Tuesday 5 October 2010

Oscarbait 2010: Fish Tank























*Note: While Fish Tank came out in Britain last year, it came out in the U.S. this year, and is in fact eligible for the 2011 Academy Awards.

I waited a long time to see this movie, mainly because it was drowning in hype. I'm not sure I waited long enough, as the first half of the movie didn't live up to anything I'd heard. While beautifully filmed, acted, and directed, the story moved all too predictable to a certain point. But man, once it reached that point, it explodes in a hundred different directions, none of them expected.

Fish Tank tells the story of a tough 15-yr old girl living in an Essex council house. When it was first released, it was promoted as a sort of white, British Precious (which I have yet to see). But while the specter of Precious has faded since the controversy it generated, Fish Tank has remained a part of the film conversation.
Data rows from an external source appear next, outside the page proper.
(** The walk over the segments: the node it ends at, if every segment has one. *)
Fixpoint walk (r : RouteHandler) (segments : list text) (current : RouterNode) (current_index : Z) : step W (option RouterNode) :=
  match segments with
  | [] => mret (Some current)
  | seg :: segments =>
      match find_child current seg (m_table r) current_index with
      | None => mret None
      | Some (node, current_index) =>
          _ ← when (0 <? m_middleware_length node) (execute (m_middleware r) (m_middleware_offset node) (m_middleware_length node));
          walk r segments node current_index
      end
  end.

(** The handler inside the span: its exceptions are published and thrown on. *)
Definition invoke (h : H) : step W unit := fun s =>
  match run_handler h s with
  | (s, Return _) => (publish Completed s, Return tt)
  | (s, Throw (Other UndefinedBehaviour)) => (s, Throw (Other UndefinedBehaviour))
  | (s, Throw Terminate) => (s, Throw Terminate)
  | (s, Throw e) => (publish Failed s, Throw e)
  end.

Definition not_found : step W unit := _ ← modify (publish NotFound); raise (Other RuntimeError).

Definition match_ (method : Method) (path : text) (r : RouteHandler) : step W unit :=
  proceed ← run_globals (m_global_middleware r);
  if proceed : bool then
    node ← walk r (split_path path) (node_at (m_table r) 0) 0;
    match node with
    | None => not_found
    | Some current =>
        if m_node_mask current =? HANDLER_MASK then not_found
        else
          h ← lift (of_result (pool_find (m_handlers r) (m_handler_offset current) (m_node_mask current) method));
          match h with
          | Some h => invoke h
          | None => _ ← modify (publish MethodNotAllowed); raise (Other RuntimeError)
          end
    end
  else mret tt.

End Match.

(** ** Registration *)

Definition SENTINEL : Z := 2 ^ 64 - 1.

Record Route := mkRoute {
  r_path : text;
  m_is_build : bool;
  m_router_number : Z;
  m_base_router : Z;
  m_child_routes : Z;
  r_handler : Handler;
  m_local_middleware : list M;
}.

Definition blank_route : Route := mkRoute [] false 0 0 0 no_handlers [].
As I mentioned, it is beautifully directed. Director Andrea Arnold knows colour, and she knows flesh, and she teases eroticism out of the most unsexy moments, reflecting Mia's sexual awakening in the film.

The film opens with a surprisingly non-judgemental tour of Mia's home, which encompasses her drunken and emotionally distant mother's tiny flat, the estate, and the surrounding parking lots. To face harrowing circumstances (often of her own making, to be fair) she puts her energy into her dancing (there will be no comment on the quality of that dancing here. Suffice it to say, myself and the friend I watched the movie with have a new patented dancefloor move called "The Fish Tank," which I suspect endears us to no one at all.)

After a particularly frightening incident involving travellers (that's gypsy to you Americans), Mia wakes up to find a man in the kitchen; her absent mother has taken a new lover. Mia's lust goes completely undisguised, as Arnold's camera caresses Connor's (Michael Fassbender's) half naked body. The spell is just as suddenly broken when their interaction is reduced to making tea.

From that moment on, every scene they share is erotically charged, whether they are alone on the screen or accompanied by Mia's mother or sassy little sister. This is what I referred to earlier, as the movie moved slowly and predictably toward certain good-at-the-time bad ideas. Then, after that anticlimactic but utterly necessary turning point, the film's pace shifts from a slow tiptoe to a swift tumble through events dark, emotional, and downright terrifying.

Part of what made this an excellent film is that we are not merely watching Mia be exploited; Mia was borne into unfortunate circumstances, and we see her do the best she can to face them; and her best is often wrong.